━━━━━ Data records ━━━━━

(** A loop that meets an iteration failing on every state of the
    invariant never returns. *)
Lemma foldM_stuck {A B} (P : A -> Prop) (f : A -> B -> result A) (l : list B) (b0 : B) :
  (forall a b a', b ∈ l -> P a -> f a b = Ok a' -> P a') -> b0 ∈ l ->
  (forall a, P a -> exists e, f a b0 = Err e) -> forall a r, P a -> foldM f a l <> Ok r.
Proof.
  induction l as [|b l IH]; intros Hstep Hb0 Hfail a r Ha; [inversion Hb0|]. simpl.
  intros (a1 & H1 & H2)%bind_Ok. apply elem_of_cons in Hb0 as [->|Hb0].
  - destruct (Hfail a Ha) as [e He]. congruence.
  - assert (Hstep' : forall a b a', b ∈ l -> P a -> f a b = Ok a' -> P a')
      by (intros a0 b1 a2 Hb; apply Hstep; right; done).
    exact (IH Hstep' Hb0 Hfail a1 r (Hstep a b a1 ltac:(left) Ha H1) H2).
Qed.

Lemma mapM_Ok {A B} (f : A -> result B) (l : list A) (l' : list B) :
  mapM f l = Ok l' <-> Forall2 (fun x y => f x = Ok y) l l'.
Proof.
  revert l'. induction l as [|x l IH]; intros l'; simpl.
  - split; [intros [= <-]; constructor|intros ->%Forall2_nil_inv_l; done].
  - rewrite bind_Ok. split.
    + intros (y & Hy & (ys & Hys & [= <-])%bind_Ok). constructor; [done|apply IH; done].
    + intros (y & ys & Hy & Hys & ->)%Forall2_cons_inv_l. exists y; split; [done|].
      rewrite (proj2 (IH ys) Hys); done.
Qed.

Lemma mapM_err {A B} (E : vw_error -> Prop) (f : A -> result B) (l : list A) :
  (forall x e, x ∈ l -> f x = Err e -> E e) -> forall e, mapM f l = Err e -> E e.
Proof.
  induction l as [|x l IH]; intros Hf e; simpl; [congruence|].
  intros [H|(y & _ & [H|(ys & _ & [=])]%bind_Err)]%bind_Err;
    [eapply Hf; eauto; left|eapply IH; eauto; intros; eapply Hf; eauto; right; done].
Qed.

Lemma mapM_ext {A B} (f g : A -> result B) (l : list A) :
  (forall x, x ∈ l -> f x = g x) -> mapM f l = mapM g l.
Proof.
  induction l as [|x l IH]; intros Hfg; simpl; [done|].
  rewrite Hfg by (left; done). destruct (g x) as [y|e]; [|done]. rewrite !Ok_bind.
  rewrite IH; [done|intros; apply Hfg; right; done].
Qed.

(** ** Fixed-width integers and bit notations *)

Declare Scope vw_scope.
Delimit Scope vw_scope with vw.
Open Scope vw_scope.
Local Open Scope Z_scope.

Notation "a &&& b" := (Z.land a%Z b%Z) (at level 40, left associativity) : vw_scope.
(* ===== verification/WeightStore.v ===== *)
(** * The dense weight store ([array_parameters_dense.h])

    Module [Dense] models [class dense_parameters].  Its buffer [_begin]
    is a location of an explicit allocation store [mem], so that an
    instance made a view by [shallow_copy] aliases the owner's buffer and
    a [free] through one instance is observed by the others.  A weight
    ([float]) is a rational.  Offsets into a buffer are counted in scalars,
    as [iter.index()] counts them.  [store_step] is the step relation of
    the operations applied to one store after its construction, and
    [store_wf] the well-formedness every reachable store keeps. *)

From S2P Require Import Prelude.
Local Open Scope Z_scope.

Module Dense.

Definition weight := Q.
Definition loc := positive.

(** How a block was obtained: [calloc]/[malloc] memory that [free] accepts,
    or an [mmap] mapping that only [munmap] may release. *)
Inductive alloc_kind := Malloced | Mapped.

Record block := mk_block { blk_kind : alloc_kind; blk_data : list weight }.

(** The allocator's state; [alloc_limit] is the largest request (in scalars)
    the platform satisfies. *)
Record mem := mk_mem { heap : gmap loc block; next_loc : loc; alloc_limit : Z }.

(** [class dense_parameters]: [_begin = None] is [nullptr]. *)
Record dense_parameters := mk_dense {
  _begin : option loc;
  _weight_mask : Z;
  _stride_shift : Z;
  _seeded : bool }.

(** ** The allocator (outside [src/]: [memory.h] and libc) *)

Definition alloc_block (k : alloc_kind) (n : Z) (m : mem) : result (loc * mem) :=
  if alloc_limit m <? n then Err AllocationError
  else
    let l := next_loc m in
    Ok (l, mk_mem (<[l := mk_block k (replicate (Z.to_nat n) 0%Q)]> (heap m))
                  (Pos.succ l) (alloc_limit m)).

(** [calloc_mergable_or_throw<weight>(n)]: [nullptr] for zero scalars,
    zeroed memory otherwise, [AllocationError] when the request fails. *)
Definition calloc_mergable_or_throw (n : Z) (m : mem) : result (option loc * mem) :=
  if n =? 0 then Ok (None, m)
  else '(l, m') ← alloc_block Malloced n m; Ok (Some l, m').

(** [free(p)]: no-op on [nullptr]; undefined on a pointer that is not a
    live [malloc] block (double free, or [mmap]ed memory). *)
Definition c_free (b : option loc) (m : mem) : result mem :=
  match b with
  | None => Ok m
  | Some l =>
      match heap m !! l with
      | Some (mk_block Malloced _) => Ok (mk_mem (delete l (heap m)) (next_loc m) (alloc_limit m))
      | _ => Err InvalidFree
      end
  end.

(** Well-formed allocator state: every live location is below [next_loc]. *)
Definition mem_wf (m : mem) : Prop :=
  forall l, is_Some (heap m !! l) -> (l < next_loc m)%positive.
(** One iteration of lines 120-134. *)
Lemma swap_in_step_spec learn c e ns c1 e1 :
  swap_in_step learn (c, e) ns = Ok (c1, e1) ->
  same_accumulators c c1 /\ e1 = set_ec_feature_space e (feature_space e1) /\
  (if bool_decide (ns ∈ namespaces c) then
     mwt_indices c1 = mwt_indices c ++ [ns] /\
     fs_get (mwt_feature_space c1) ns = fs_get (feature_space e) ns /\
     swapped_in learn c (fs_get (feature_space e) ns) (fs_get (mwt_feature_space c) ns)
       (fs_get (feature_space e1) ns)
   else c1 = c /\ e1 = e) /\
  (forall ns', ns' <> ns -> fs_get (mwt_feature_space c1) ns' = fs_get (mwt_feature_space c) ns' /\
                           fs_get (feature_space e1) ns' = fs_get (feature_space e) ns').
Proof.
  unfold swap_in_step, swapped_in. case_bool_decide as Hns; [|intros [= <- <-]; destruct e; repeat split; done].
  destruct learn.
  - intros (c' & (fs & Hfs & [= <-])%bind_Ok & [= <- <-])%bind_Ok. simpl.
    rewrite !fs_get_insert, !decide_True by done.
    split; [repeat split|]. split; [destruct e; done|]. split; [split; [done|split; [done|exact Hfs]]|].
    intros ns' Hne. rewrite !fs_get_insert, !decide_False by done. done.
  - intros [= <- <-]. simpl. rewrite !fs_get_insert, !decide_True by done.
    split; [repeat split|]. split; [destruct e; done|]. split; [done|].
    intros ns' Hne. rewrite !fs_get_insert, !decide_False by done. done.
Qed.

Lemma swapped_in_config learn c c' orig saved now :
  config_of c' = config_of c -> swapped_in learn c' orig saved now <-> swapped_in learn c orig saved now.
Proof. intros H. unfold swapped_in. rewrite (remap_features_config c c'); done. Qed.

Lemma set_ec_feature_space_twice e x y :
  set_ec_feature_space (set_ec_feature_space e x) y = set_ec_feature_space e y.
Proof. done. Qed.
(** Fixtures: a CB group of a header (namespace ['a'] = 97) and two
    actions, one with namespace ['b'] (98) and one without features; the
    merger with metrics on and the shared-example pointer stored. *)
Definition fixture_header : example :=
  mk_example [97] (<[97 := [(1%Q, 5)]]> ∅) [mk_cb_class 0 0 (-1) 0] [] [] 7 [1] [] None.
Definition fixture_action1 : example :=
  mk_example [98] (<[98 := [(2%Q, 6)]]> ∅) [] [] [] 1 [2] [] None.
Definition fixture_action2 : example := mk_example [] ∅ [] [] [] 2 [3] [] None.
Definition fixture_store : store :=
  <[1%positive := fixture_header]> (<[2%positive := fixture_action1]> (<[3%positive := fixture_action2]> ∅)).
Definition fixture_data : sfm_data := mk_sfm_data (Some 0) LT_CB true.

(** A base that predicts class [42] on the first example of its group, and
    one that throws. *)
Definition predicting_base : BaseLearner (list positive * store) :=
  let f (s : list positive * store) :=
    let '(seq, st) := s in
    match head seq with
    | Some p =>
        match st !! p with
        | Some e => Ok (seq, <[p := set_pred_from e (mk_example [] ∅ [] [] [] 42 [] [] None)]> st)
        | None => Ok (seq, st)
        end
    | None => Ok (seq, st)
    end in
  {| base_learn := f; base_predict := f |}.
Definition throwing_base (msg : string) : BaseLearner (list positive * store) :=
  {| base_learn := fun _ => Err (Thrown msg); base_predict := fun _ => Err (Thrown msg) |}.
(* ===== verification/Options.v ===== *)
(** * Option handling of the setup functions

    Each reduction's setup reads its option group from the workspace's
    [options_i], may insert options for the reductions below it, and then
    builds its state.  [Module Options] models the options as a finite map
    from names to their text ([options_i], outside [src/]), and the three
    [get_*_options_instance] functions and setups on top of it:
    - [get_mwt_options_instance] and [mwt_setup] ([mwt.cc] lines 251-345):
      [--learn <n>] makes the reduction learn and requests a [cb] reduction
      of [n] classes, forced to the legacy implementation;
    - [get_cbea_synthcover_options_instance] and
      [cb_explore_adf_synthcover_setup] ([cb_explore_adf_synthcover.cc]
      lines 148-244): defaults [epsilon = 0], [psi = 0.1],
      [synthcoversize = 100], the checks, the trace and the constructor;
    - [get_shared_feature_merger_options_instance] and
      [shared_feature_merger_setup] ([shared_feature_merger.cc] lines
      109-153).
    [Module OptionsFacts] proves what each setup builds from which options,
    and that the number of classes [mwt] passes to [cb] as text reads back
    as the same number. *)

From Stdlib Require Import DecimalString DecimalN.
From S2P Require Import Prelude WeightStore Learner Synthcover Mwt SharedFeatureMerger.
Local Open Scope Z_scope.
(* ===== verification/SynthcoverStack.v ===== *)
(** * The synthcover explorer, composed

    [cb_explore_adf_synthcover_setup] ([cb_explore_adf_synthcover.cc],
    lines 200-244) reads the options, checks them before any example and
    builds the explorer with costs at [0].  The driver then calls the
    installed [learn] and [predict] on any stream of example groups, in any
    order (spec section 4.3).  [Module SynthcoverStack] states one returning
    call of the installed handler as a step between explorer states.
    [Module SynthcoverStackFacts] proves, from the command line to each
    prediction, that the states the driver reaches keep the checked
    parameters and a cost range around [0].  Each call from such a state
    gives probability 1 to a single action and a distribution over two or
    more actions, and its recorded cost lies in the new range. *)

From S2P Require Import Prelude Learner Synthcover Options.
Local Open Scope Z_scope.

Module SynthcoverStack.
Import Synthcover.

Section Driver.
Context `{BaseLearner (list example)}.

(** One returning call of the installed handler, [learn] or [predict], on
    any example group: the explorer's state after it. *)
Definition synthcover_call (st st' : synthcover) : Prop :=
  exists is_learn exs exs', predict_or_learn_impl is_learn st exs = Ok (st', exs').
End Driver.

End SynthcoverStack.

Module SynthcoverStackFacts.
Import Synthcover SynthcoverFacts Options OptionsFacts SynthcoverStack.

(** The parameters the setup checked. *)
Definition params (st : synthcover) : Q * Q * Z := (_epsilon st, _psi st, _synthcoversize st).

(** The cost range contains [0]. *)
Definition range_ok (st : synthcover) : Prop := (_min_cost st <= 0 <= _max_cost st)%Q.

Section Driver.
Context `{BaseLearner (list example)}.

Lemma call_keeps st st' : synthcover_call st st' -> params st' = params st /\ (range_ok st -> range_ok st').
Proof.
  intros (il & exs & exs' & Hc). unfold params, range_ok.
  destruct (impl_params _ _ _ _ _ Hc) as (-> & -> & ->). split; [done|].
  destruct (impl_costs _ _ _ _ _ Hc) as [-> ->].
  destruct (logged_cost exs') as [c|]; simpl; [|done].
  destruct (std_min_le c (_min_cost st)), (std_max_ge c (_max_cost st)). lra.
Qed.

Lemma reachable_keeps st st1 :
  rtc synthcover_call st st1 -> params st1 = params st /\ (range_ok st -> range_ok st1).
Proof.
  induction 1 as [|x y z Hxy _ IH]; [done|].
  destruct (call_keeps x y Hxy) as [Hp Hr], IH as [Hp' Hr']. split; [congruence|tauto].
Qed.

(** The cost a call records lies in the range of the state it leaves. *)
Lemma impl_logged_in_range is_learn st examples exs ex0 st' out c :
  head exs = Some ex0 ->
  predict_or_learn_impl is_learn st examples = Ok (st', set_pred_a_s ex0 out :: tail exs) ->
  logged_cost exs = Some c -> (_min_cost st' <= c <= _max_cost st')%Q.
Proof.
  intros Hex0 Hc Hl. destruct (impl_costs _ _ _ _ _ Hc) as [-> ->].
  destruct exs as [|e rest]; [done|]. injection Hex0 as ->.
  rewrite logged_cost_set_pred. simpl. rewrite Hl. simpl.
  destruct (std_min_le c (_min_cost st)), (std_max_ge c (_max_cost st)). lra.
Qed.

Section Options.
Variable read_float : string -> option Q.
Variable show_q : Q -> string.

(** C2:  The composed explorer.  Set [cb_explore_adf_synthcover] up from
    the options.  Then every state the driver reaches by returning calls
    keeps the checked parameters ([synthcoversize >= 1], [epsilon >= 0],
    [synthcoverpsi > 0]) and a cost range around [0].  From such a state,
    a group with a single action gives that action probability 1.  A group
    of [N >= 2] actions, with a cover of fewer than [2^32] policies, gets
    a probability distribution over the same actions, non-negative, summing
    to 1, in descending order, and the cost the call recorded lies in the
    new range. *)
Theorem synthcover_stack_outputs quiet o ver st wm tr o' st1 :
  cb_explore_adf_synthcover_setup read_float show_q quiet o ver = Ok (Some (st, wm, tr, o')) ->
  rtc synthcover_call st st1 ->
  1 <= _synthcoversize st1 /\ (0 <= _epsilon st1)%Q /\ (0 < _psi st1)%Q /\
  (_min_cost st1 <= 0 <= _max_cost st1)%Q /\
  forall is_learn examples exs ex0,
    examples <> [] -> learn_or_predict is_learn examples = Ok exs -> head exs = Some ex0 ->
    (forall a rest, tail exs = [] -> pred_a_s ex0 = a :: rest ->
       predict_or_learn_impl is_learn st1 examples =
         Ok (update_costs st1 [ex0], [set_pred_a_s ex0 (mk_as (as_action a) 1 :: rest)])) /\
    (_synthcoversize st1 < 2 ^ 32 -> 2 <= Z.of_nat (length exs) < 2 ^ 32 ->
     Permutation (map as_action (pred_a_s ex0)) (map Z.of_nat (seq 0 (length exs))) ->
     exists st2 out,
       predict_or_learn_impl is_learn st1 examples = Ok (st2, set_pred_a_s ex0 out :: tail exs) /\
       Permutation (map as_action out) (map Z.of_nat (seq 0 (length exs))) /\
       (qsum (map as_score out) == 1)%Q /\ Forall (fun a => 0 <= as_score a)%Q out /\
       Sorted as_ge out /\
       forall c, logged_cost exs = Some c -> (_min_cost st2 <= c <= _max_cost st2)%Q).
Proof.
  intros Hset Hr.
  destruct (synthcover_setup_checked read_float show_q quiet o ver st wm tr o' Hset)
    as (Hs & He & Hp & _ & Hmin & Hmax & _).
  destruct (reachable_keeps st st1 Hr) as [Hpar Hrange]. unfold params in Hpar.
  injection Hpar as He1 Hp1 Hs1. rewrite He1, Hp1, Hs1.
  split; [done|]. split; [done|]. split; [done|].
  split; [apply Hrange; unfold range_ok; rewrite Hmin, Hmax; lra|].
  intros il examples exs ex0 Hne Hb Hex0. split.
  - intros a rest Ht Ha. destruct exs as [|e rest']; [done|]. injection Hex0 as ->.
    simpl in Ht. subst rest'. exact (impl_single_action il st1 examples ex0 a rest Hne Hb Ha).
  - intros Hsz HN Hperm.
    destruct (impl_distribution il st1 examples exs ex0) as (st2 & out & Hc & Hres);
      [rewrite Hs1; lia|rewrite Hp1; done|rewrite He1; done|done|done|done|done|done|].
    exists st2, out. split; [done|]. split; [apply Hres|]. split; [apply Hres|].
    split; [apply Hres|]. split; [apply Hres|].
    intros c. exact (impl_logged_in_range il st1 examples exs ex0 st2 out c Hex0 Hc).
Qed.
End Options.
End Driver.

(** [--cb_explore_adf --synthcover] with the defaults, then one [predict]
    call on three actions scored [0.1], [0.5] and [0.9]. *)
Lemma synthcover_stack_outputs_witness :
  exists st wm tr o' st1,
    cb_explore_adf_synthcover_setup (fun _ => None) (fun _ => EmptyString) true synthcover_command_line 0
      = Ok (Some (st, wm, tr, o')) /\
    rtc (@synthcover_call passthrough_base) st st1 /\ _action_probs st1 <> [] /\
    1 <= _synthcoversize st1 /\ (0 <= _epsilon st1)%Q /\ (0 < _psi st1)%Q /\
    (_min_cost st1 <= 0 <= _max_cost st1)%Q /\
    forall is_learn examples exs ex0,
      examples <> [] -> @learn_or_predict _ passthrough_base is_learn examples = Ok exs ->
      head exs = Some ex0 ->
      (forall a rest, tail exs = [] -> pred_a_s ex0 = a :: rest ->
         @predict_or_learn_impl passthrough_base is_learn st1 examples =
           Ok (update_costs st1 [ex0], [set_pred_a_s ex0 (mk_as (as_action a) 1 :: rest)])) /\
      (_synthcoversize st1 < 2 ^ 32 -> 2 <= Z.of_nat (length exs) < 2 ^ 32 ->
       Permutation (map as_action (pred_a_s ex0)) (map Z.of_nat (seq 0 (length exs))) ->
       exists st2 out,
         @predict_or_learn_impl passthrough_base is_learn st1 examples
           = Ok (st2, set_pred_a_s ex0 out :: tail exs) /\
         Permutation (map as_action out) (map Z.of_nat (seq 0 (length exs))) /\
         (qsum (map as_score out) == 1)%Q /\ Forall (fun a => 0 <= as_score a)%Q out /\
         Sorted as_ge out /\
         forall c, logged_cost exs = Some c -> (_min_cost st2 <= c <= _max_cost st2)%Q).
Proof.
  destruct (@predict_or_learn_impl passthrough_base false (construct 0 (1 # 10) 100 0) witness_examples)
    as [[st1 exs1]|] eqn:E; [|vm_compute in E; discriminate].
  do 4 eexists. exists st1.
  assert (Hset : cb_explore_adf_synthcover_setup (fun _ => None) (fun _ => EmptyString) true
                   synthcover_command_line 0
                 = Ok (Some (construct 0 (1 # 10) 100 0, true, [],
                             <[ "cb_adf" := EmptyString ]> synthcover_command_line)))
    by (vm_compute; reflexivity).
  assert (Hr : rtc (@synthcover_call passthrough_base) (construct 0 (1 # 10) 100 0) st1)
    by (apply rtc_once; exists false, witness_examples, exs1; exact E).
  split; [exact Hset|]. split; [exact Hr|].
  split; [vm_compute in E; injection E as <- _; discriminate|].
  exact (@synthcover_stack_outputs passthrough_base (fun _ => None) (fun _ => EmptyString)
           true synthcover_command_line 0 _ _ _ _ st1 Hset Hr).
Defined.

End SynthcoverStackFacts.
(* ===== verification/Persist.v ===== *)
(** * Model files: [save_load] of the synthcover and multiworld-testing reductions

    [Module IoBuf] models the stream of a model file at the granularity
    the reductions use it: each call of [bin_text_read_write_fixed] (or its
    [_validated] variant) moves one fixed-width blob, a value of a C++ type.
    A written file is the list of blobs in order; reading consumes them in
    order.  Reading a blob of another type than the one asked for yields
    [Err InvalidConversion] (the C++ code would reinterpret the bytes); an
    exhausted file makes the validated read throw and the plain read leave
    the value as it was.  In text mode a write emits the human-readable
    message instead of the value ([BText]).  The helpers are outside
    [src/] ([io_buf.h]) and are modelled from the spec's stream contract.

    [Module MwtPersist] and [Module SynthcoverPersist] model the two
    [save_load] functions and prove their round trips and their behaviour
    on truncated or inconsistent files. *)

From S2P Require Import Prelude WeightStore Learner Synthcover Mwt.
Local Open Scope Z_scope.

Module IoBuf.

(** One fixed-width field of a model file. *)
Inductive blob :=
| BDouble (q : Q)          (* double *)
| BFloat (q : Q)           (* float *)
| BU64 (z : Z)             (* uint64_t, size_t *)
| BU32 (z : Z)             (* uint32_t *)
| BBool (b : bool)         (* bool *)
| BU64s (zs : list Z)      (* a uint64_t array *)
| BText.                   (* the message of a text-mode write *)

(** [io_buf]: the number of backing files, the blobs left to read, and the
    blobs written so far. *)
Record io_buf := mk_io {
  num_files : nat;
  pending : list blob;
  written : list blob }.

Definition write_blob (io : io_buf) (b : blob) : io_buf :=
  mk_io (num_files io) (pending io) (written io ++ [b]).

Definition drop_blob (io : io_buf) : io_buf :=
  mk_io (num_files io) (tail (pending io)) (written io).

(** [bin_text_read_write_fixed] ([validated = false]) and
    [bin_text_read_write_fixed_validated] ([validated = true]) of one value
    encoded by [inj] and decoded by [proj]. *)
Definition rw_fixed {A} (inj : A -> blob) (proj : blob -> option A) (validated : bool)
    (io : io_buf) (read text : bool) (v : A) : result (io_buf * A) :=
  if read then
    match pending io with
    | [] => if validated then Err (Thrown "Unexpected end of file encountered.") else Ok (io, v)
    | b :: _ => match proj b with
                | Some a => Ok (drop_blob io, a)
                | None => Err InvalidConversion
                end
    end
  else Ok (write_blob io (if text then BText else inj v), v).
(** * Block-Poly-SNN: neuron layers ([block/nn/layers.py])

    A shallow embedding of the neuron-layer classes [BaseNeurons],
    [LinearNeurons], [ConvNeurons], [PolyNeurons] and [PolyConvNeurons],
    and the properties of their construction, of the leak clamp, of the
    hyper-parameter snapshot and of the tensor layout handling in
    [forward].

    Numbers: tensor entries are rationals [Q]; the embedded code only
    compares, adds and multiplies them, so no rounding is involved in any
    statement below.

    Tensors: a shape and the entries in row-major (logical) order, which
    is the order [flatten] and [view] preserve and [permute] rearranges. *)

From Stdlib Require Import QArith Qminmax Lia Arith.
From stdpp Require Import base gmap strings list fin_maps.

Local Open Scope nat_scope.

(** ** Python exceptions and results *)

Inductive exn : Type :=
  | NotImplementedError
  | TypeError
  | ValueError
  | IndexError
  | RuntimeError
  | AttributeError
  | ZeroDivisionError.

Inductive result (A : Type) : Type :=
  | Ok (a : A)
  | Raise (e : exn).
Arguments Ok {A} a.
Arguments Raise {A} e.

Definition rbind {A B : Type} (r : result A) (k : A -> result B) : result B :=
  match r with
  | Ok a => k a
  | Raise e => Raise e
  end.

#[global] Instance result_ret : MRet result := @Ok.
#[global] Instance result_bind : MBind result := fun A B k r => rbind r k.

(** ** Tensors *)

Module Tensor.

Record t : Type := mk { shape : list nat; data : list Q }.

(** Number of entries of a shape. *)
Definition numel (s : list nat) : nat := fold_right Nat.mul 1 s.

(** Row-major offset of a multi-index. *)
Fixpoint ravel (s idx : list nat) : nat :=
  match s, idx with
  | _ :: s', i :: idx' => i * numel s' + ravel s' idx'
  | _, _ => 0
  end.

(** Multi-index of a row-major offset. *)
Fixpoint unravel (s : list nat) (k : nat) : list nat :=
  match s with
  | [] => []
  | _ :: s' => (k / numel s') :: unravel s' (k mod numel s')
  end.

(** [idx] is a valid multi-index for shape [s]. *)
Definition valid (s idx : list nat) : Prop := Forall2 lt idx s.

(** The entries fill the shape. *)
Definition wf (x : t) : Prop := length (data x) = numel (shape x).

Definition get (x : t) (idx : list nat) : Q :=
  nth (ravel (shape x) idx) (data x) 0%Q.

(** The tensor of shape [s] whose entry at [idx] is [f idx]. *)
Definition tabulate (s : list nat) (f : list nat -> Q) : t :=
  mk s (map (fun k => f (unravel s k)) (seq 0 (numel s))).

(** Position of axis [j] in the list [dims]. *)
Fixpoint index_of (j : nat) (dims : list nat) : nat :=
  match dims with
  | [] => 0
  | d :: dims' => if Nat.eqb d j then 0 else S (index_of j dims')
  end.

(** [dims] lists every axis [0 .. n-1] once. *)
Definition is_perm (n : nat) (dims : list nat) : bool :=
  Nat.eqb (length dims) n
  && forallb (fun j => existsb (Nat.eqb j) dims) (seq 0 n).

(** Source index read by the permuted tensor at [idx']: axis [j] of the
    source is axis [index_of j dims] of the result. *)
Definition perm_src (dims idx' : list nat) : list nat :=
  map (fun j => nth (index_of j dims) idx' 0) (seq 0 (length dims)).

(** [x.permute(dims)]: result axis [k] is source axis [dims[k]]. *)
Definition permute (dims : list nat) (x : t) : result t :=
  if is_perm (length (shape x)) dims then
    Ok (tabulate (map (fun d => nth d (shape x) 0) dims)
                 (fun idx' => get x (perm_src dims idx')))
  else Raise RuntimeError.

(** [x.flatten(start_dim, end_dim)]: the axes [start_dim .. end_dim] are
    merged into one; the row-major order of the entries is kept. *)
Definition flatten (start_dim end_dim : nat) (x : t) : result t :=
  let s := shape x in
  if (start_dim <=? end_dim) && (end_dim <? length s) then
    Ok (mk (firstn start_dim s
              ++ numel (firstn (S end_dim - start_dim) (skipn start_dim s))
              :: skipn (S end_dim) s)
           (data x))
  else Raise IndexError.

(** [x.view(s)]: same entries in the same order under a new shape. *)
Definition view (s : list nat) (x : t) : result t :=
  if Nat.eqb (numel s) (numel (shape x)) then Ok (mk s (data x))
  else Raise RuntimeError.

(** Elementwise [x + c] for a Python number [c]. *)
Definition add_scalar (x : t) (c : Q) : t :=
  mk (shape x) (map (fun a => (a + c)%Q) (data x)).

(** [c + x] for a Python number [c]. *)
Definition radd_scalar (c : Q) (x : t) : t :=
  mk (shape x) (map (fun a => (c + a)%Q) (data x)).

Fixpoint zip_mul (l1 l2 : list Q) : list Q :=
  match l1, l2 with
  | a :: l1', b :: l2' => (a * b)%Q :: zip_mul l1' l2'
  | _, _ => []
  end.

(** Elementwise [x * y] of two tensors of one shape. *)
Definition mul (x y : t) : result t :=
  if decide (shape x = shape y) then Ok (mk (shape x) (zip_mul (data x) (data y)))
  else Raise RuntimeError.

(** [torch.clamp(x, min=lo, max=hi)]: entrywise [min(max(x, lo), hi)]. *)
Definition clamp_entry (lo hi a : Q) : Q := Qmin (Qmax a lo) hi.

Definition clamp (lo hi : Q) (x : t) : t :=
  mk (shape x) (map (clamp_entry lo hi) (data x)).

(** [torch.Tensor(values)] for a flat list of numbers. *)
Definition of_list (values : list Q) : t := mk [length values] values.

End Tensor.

━━━━━

Repeat, exactly as they stand above, the lines from the line with "match dims with" to the line with "mk (shape x) (map (fun a => (c", both lines included.

  match dims with
  | [] => 0
  | d :: dims' => if Nat.eqb d j then 0 else S (index_of j dims')
  end.

(** [dims] lists every axis [0 .. n-1] once. *)
Definition is_perm (n : nat) (dims : list nat) : bool :=
  Nat.eqb (length dims) n
  && forallb (fun j => existsb (Nat.eqb j) dims) (seq 0 n).

(** Source index read by the permuted tensor at [idx']: axis [j] of the
    source is axis [index_of j dims] of the result. *)
Definition perm_src (dims idx' : list nat) : list nat :=
  map (fun j => nth (index_of j dims) idx' 0) (seq 0 (length dims)).

(** [x.permute(dims)]: result axis [k] is source axis [dims[k]]. *)
Definition permute (dims : list nat) (x : t) : result t :=
  if is_perm (length (shape x)) dims then
    Ok (tabulate (map (fun d => nth d (shape x) 0) dims)
                 (fun idx' => get x (perm_src dims idx')))
  else Raise RuntimeError.

(** [x.flatten(start_dim, end_dim)]: the axes [start_dim .. end_dim] are
    merged into one; the row-major order of the entries is kept. *)
Definition flatten (start_dim end_dim : nat) (x : t) : result t :=
  let s := shape x in
  if (start_dim <=? end_dim) && (end_dim <? length s) then
    Ok (mk (firstn start_dim s
              ++ numel (firstn (S end_dim - start_dim) (skipn start_dim s))
              :: skipn (S end_dim) s)
           (data x))
  else Raise IndexError.

(** [x.view(s)]: same entries in the same order under a new shape. *)
Definition view (s : list nat) (x : t) : result t :=
  if Nat.eqb (numel s) (numel (shape x)) then Ok (mk s (data x))
  else Raise RuntimeError.

(** Elementwise [x + c] for a Python number [c]. *)
Definition add_scalar (x : t) (c : Q) : t :=
  mk (shape x) (map (fun a => (a + c)%Q) (data x)).

(** [c + x] for a Python number [c]. *)
Definition radd_scalar (c : Q) (x : t) : t :=
  mk (shape x) (map (fun a => (c + a)%Q) (data x)).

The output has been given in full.